For the last six months, PAER has conducted research and interviews in order to create a comprehensive report on learning in afterschool settings. Noam says the goal is to develop a “research and training agenda to improve quality learning opportunities in afterschool settings.”
Noam says Harvard has worked to determine community needs through interviews with afterschool providers in Harvard’s host communities.
“We want to really engage the community,” Noam says. “We don’t just want to drop things on them.”
Meanwhile, an interfaculty group, titled “Youth Development and Afterschool Time,” co-sponsored by PAER and the Harvard Children’s Initiative, is working to bring afterschool studies into the accepted realm of academic learning by engaging in active afterschool research.
Beyond research, Harvard has sent its own students into established afterschool programs as part of their academic work.
Students from Noam’s course “The Afterschool Child: Development, Urban Programs and Policy” volunteer once a week in programs throughout Boston. Several of Noam’s students who took the course last spring now have jobs as afterschool coordinators and in policy positions related to out-of-school time.
“This is proving a very successful way to provide afterschool programs with supervised students and training sites for future leaders in the growing afterschool field,” Noam says.
In addition, students at the Graduate School of Education are serving as consultants to programs in Boston for curriculum development, training issues and organizational structure, in addition to consulting with Phillips Brooks House afterschool providers at Harvard.
And beginning in January, PAER will present a series of integrated training workshops in collaboration with psychiatrists and clinical psychologists at McLean Hospital and Mass. General Hospital. The workshops, which will run through the summer, will deal with issues ranging from how to access the mental health system to working with depressed children in an afterschool setting.
Noam says these workshops will address problems that afterschool providers may not have training for, such as behavior management.

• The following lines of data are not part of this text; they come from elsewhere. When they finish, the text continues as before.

(** * Uncle's Insider Radar: the screening pipeline of [app.py]

    A shallow embedding of the two stages of [src/app.py]:

    - stage 1 (lines 46-79): header clean-up, column detection
      ([get_col_name]), the three row filters, numeric coercion, grouping
      by [SYMBOL], conversion to crores and ranking;
    - stage 2 (lines 98-161): the scan of the top [num_stocks] rows
      against the quote service and the slider filters that split the
      scanned rows into golden and rejected stocks.

    Modelling conventions.

    - Text is [string] (a sequence of bytes); upper/lower case and white
      space are the ASCII ones, other bytes are left alone.
    - A CSV cell is [option string]: [None] is pandas' missing value. The
      three filtered columns are taken to be text columns (what [.str]
      requires), and the cleaned header names to be distinct, so that
      [df[name]] is one column.
    - Python floats are exact rationals ([Qc], canonical fractions), so
      sums, products and comparisons carry no rounding error; [round(x, 2)]
      is rounding to the nearest hundredth, ties to the even neighbour.
    - The three library services the script calls are variables of the
      development: the numeric reading of a CSV field ([pd.to_numeric]),
      the quote lookup ([yf.Ticker(...).info]) and the order computed by
      the default sort kind of [sort_values] ([numpy] argsort).
    - Code that can raise returns a sum or an option: the column check
      and the grouping of stage 1, the progress bar and the column
      assignments of stage 2. *)

From Stdlib Require Import Bool Arith Lia List ZArith QArith Qcanon Qround.
From Stdlib Require Import Ascii String Permutation Sorted OrdersEx Lqa.
Import ListNotations.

“We’ve talked to programs, and they have said this is a problem for them,” Noam says.
Taking The Lead
While Harvard has advanced its own afterschool goals—the overall partnership, which includes the city of Boston, United Way of Massachusetts Bay, Liberty Mutual, Verizon and FleetBoston Financial—has been moving slowly.
Christopher F.O. Gabrieli ’81, chair of the Afterschool For All Partnership, says the overall progress is “about three months behind” what he expected, with formal grant announcements not planned until the spring.
But he says the slow development is due to the first-time nature of the public-private partnership.